Looking for a more efficient way to reorganize a massive CSV in Python

问题

I've been working on a problem where I have data from a large output .txt file, and now have to parse and reorganize certain values in the the form of a .csv.

I've already written a script that input all the data into a .csv in columns based on what kind of data it is (Flight ID, Latitude, Longitude, etc), but it's not in the correct order. All values are meant to be grouped based on the same Flight ID, in order from earliest time stamp to the latest. Fortunately, my .csv has all values in the correct time order, but not grouped together appropriately according to Flight ID's.

To clear my description up, it looks like this right now,

("Time x" is just to illustrate):

20110117559515, , , , , , , , ,2446,6720,370,42  (Time 0)                               
20110117559572, , , , , , , , ,2390,6274,410,54  (Time 0)                               
20110117559574, , , , , , , , ,2391,6284,390,54  (Time 0)                               
20110117559587, , , , , , , , ,2385,6273,390,54  (Time 0)                               
20110117559588, , , , , , , , ,2816,6847,250,32  (Time 0) 
...

and it's supposed to be ordered like this:

20110117559515, , , , , , , , ,2446,6720,370,42  (Time 0)
20110117559515, , , , , , , , ,24xx,67xx,3xx,42  (Time 1)
20110117559515, , , , , , , , ,24xx,67xx,3xx,42  (Time 2)
20110117559515, , , , , , , , ,24xx,67xx,3xx,42  (Time 3)
20110117559515, , , , , , , , ,24xx,67xx,3xx,42  (Time N)
20110117559572, , , , , , , , ,2390,6274,410,54  (Time 0)
20110117559572, , , , , , , , ,23xx,62xx,4xx,54  (Time 1)
... and so on

There are 1.3 million some rows in the .csv I output to make things easier. I'm 99% confident the logic in the next script I wrote to fix the ordering is correct, but my fear is that it's extremely inefficient. I ended up adding a progress bar just to see if it's making any progress, and unfortunately this is what I see:

Here's my code handling the crunching (skip down to problem area if you like):

## a class I wrote to handle the huge .csv's ##
from BIGASSCSVParser import BIGASSCSVParser               
import collections                                                              


x = open('newtrajectory.csv')  #file to be reordered                                                  
linetlist = []                                                                  
tidict = {}               

'' To save braincells I stored all the required values
   of each line into a dictionary of tuples.
   Index: Tuple ''

for line in x:                                                                  
    y = line.replace(',',' ')                                                   
    y = y.split()                                                               
    tup = (y[0],y[1],y[2],y[3],y[4])                                            
    linetlist.append(tup)                                                       
for k,v in enumerate(linetlist):                                                
    tidict[k] = v                                                               
x.close()                                                                       

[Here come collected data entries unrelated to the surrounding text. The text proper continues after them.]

(** [==] cannot tell equal values apart. *)
#[export] Instance py_eq_proper : Proper (py_equiv ==> py_equiv ==> eq) py_eq.
Proof.
  intros a a' Ha b b' Hb.
  destruct (py_eq a b) eqn:Hab, (py_eq a' b') eqn:Hab'; try done.
  - assert (py_equiv a' b') as ?%py_equiv_eq; [|congruence].
    transitivity a; [by symmetry|]. transitivity b; [|done].
    destruct Ha as (? & ? & _), Hb as (? & ? & _). by split_and!.
  - assert (py_equiv a b) as ?%py_equiv_eq; [|congruence].
    transitivity a'; [done|]. transitivity b'; [|by symmetry].
    destruct Ha as (? & ? & _), Hb as (? & ? & _). by split_and!.
Qed.

(** Equal values have the same truth value. *)
Lemma py_eq_truthy a b : py_eq a b = true -> truthy a = truthy b.
Proof.
  destruct (num_of a) as [f|] eqn:Hf.
  - rewrite (py_eq_num a b f Hf). destruct (num_of b) as [g|] eqn:Hg; [|done].
    rewrite (truthy_num a f Hf), (truthy_num b g Hg). apply float_eqb_truthy.
  - apply num_of_None_cases in Hf as [->|[[s ->]|[[l ->]|[d ->]]]].
    + by intros ->%py_eq_none.
    + by intros ->%py_eq_str.
    + destruct b as [| | | | |l'|]; try done. rewrite py_eq_list.
      by destruct l, l'.
    + destruct b as [| | | | | |d']; try done. rewrite py_eq_dict.
      unfold dict_eqb. intros [Hlen%Nat.eqb_eq _]%andb_true_iff.
      by destruct d, d'.
Qed.

#[export] Instance truthy_proper : Proper (py_equiv ==> eq) truthy.
Proof. intros a b (_ & _ & H). by apply py_eq_truthy. Qed.

(** ** [remove_none_values] *)

Lemma remove_none_values_wf d : dict_wf d -> dict_wf (remove_none_values d).
Proof. apply dict_filter_wf. Qed.
(* ===== verification/Runtime.v ===== *)
(** * Runtime: the environment of the module

    What the module reads from outside itself:

    - the clock, [time.time()], read by [Event.__init__] when no
      timestamp is given;
    - the generator of unique identifiers, [str(uuid.uuid1())], read by
      [ReminderScheduled.__init__] when no name is given;
    - the libraries it calls on values: [dateutil.parser.parse] and
      [datetime.isoformat], [jsonpickle.encode], [json.dumps] and
      [json.loads], the markdown reader and writer, and [str];

    and what it writes outside itself: the warnings it hands to its
    logger.

    The clock, the generator and the log are the state [World] threaded
    by the monad [M]; a reading consumes one element of an infinite
    supply, so two readings may differ, and a warning is appended to the
    log.  The libraries are the classes [DateTimeLib],
    [Pickler], [JsonLib], [MarkdownLib] and [Formatter]: the development
    is proved against these interfaces, and [string_datetime] and the
    [demo_] instances are implementations used to run the model on
    concrete inputs. *)

From stdpp Require Import pretty.
From S2P Require Import Prelude PyDict PyValue.

(** ** The world *)

(** A record handed to [logger.warning]: the text of the message with
    [{}] in place of each interpolated value, and the values. *)
Record LogRecord := {
  log_msg : string;
  log_args : list pyval;
}.

Record World := {
  w_clock : nat -> pyfloat;   (* the successive readings of [time.time()] *)
  w_ticks : nat;              (* how many have been consumed *)
  w_uuid : nat -> string;     (* the successive results of [str(uuid.uuid1())] *)
  w_uuids : nat;              (* how many have been consumed *)
  w_log : list LogRecord;     (* the warnings logged so far, oldest first *)
}.

Abbreviation M := (eff World exn).

(** [time.time()]. *)
Definition time_time : M pyval := fun w =>
  (Ok (PFloat (w_clock w (w_ticks w))),
   {| w_clock := w_clock w; w_ticks := S (w_ticks w);
      w_uuid := w_uuid w; w_uuids := w_uuids w; w_log := w_log w |}).

(** [str(uuid.uuid1())]. *)
Definition uuid1_str : M pyval := fun w =>
  (Ok (PStr (w_uuid w (w_uuids w))),
   {| w_clock := w_clock w; w_ticks := w_ticks w;
      w_uuid := w_uuid w; w_uuids := S (w_uuids w); w_log := w_log w |}).

(** The world with one more record in its log. *)
Definition logged (r : LogRecord) (w : World) : World :=
  {| w_clock := w_clock w; w_ticks := w_ticks w;
     w_uuid := w_uuid w; w_uuids := w_uuids w; w_log := w_log w ++ [r] |}.

(** [logger.warning(f"...")], for the f-string with the text [msg]
    around the values [args]. *)
Definition logger_warning (msg : string) (args : list pyval) : M unit := fun w =>
  (Ok tt, logged {| log_msg := msg; log_args := args |} w).

(** [a or <effectful b>]: the right operand runs only when the left one
    is falsy. *)
Definition or_else (a : pyval) (b : M pyval) : M pyval :=
  if truthy a then mret a else b.

(** The world with its counters only: what a computation may change. *)
Definition world_pos (w : World) : nat * nat := (w_ticks w, w_uuids w).

(** ** The libraries *)

(** [dateutil.parser.parse], [datetime.isoformat] and [str] of a date.
    The law says that a date printed by [isoformat] parses back to
    itself. *)
Class DateTimeLib := {
  datetime : Type;
  datetime_eq_dec :: EqDecision datetime;
  dt_parse : pyval -> result exn datetime;
  dt_isoformat : datetime -> string;
  dt_str : datetime -> string;
  dt_parse_isoformat : forall t, dt_parse (PStr (dt_isoformat t)) = Ok t;
}.

(** [jsonpickle.encode] on JSON-like values. *)
Class Pickler := {
  jp_encode : pyval -> string;
}.

(** [json.dumps(v, ensure_ascii=...)] and [json.loads]. *)
Class JsonLib := {
  json_dumps : bool -> pyval -> string;
  json_loads : string -> result exn pyval;
}.

(** The markdown reader and writer of [rasa.nlu.training_data.formats]:
    [MarkdownReader()._parse_training_example(text).text] and
    [MarkdownWriter()._generate_message_md(message)]. *)
Class MarkdownLib := {
  md_parse_text : pyval -> result exn pyval;
  md_generate_message : pydict pyval -> result exn pyval;
}.

(** [str(v)], as [str.format] applies it; a string is its own text. *)
Class Formatter := {
  py_str : pyval -> string;
  py_str_str : forall s, py_str (PStr s) = s;
  py_str_none : py_str PNone = "None";
}.

(** Dates kept as their ISO text: parsing a string is the identity and
    anything else is a [TypeError], as in [dateutil]. *)
#[export] Instance string_datetime : DateTimeLib := {|
  datetime := string;
  dt_parse v := match v with PStr s => Ok s | _ => Raise TypeError end;
  dt_isoformat s := s;
  dt_str s := s;
  dt_parse_isoformat _ := eq_refl;
|}.



(** Libraries for examples.  The printer writes scalars as JSON does
    and containers as a mark; the reader knows the empty list only; the
    markdown library returns the text and the intent it is given. *)
Definition demo_print (v : pyval) : string :=
  match v with
  | PNone => "null"
  | PBool true => "true"
  | PBool false => "false"
  | PInt z => pretty z
  | PStr s => s
  | PFloat _ => "float"
  | PList _ => "[...]"
  | PDict _ => "{...}"
  end.

#[export] Instance demo_json : JsonLib := {|
  json_dumps _ v := demo_print v;
  json_loads s := if String.eqb s "[]" then Ok (PList []) else Raise JSONDecodeError;
|}.

#[export] Instance demo_markdown : MarkdownLib := {|
  md_parse_text text := Ok text;
  md_generate_message m := Ok (param m "text");
|}.

#[export] Instance demo_formatter : Formatter := {|
  py_str v := match v with PNone => "None" | _ => demo_print v end;
  py_str_str _ := eq_refl;
  py_str_none := eq_refl;
|}.

(** A pickler for examples: it tells [1] from [True], as [jsonpickle]
    does. *)
#[export] Instance demo_pickler : Pickler := {| jp_encode := demo_print |}.

(** A world for examples: the clock starts at [1.5e9] seconds and
    advances by one second per reading. *)
Definition demo_world : World := {|
  w_clock n := FFin (1500000000 + Z.of_nat n) 0;
  w_ticks := 0;
  w_uuid n := "uuid-" +:+ pretty n;
  w_uuids := 0;
  w_log := [];
|}.

(** ** Laws *)

Lemma time_time_run w :
  time_time w =
  (Ok (PFloat (w_clock w (w_ticks w))),
   {| w_clock := w_clock w; w_ticks := S (w_ticks w);
      w_uuid := w_uuid w; w_uuids := w_uuids w; w_log := w_log w |}).
Proof. reflexivity. Qed.

Lemma or_else_truthy a b w : truthy a = true -> or_else a b w = (Ok a, w).
Proof. unfold or_else. by intros ->. Qed.

Lemma or_else_falsy a b w : truthy a = false -> or_else a b w = b w.
Proof. unfold or_else. by intros ->. Qed.

(** The clock is not read when a truthy value is given. *)
Lemma or_else_time_ticks a w :
  w_ticks (eff_state (or_else a time_time) w) =
  if truthy a then w_ticks w else S (w_ticks w).
Proof. unfold or_else, eff_state. by destruct (truthy a). Qed.

(** Two identifiers drawn one after the other differ when the generator
    never repeats itself. *)
Lemma uuid1_str_fresh w a w1 b w2 :
  Inj (=) (=) (w_uuid w) ->
  uuid1_str w = (Ok a, w1) -> uuid1_str w1 = (Ok b, w2) -> a ≠ b.
Proof.
  intros Hinj [= <- <-] [= <- _]. simpl. intros [= Heq].
  apply Hinj in Heq. lia.
Qed.

(** The generator of the example world never repeats itself. *)
Lemma demo_world_uuid_inj : Inj (=) (=) (w_uuid demo_world).
Proof.
  intros m n H. cbn [demo_world w_uuid String.app] in H.
  injection H as H. by apply (inj pretty).
Qed.

#[export] Hint Rewrite time_time_run : pyrw.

trj = BIGASSCSVParser('newtrajectory.csv')                                      
uniquelFIDs = []                                                                
z = trj.column(0)   # List of out of order Flight ID's                                                     
for i in z:         # like in the example above                                                           
    if i in uniquelFIDs:                                                        
        continue                                                                
    else:                                                                       
        uniquelFIDs.append(i)  # Create list of unique FID's to refer to later                                               

queue = []                                                                              
p = collections.OrderedDict()                                                   
for k,v in enumerate(trj.column(0)):                                            
    p[k] = v

All good so far, but it's in this next segment my computer either chokes, or my code just sucks:

for k in uniquelFIDs:                                                           
    list = [i for i, x in p.items() if x == k]                                  
    queue.extend(list)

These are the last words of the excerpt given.